→ **AIM OF THE TASK**: Scan the entries for the word "isSpace" and report how many lines contain it, as a number with no other words.

→ **DATA FOR THIS TASK**:

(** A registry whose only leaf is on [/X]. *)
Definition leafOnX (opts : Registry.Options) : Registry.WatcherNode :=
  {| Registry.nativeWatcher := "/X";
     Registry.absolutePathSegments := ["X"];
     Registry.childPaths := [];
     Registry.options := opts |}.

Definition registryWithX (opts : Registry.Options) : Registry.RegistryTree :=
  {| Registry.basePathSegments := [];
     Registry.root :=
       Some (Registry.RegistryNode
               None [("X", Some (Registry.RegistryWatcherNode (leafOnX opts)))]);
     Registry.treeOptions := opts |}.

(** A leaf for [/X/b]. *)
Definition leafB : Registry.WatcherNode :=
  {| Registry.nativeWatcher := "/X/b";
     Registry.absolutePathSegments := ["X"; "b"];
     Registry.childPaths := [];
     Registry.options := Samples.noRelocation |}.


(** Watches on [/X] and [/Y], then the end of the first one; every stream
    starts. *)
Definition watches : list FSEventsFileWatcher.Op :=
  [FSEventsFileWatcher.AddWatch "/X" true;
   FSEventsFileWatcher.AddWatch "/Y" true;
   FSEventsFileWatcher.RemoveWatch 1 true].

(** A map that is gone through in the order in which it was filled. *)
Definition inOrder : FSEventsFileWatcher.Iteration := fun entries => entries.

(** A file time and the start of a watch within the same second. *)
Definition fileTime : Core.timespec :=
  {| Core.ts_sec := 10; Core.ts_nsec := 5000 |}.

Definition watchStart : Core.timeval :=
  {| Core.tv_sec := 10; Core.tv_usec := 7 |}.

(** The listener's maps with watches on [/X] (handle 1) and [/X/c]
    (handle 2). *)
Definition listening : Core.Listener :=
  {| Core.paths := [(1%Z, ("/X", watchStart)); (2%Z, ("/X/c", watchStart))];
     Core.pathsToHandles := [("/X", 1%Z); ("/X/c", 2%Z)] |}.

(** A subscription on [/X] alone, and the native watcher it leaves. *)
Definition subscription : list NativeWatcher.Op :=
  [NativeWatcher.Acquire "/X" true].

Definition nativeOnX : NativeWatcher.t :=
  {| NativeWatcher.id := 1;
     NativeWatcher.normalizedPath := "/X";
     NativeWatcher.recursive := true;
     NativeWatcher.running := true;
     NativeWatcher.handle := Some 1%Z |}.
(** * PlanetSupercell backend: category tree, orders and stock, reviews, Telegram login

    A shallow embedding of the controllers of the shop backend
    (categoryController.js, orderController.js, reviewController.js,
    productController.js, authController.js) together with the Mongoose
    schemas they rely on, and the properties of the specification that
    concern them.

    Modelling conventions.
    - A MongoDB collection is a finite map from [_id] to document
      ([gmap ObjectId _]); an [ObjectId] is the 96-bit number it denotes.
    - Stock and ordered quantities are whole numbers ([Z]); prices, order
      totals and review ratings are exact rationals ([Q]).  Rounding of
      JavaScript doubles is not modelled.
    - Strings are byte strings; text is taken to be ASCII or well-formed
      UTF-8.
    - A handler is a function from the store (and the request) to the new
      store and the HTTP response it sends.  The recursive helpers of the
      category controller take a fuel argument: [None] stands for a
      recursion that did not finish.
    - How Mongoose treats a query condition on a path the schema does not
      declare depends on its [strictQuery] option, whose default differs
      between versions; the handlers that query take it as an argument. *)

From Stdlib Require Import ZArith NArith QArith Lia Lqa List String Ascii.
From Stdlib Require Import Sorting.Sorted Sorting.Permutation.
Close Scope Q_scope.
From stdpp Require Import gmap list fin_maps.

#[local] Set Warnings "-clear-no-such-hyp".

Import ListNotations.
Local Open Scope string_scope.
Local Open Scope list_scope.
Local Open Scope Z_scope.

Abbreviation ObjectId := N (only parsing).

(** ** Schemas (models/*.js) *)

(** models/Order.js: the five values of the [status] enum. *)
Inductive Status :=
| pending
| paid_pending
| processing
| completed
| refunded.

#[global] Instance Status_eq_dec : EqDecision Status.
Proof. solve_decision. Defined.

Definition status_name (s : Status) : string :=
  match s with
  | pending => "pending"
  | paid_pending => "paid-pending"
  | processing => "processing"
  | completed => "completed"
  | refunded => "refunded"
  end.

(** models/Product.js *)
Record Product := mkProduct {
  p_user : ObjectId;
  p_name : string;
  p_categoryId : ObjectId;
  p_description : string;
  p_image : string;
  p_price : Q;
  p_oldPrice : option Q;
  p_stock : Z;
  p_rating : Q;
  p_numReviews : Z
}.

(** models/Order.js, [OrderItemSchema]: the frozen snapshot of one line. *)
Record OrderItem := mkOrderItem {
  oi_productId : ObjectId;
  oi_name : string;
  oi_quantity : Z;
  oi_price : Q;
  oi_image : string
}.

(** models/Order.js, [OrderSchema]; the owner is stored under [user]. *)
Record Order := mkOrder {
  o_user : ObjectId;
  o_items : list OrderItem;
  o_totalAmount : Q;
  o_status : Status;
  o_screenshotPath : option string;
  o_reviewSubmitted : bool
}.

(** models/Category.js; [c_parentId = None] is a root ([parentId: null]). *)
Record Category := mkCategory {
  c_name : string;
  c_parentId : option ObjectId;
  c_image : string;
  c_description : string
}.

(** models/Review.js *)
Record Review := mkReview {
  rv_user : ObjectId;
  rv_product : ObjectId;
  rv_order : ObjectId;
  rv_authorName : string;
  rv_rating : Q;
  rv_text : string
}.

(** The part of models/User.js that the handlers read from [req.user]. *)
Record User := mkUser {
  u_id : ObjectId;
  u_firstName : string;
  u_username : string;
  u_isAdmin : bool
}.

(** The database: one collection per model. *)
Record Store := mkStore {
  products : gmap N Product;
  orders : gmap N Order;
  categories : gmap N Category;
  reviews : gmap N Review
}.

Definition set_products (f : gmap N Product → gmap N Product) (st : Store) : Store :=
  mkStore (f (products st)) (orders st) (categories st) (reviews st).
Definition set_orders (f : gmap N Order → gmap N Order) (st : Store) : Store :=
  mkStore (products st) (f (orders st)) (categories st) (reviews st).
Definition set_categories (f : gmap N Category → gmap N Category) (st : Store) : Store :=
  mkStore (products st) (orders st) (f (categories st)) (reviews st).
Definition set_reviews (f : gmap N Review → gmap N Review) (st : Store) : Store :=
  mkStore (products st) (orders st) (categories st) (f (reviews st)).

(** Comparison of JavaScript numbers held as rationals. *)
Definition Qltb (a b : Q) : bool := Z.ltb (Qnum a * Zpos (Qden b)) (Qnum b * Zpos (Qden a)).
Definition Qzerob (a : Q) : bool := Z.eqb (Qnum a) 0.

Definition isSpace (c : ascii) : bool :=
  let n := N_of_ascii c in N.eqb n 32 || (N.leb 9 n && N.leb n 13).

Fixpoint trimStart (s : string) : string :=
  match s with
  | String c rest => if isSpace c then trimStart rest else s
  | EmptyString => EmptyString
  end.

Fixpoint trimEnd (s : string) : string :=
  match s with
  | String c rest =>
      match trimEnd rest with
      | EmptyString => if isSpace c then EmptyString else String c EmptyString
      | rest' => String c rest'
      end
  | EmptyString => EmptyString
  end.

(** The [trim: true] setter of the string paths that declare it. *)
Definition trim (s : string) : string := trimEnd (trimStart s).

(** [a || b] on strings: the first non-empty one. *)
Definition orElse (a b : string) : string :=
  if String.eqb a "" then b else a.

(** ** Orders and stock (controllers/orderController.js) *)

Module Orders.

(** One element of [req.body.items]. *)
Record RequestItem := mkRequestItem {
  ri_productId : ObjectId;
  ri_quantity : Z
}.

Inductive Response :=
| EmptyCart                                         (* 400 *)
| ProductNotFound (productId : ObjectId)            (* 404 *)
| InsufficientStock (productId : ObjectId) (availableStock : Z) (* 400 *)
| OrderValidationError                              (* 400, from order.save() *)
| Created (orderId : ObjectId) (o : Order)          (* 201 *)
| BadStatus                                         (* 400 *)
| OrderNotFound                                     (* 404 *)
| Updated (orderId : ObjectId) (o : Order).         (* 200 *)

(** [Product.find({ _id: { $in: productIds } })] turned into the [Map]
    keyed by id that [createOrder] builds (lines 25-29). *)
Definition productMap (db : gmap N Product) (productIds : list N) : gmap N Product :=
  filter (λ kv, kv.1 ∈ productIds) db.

→ **TASK SOLUTION**: 3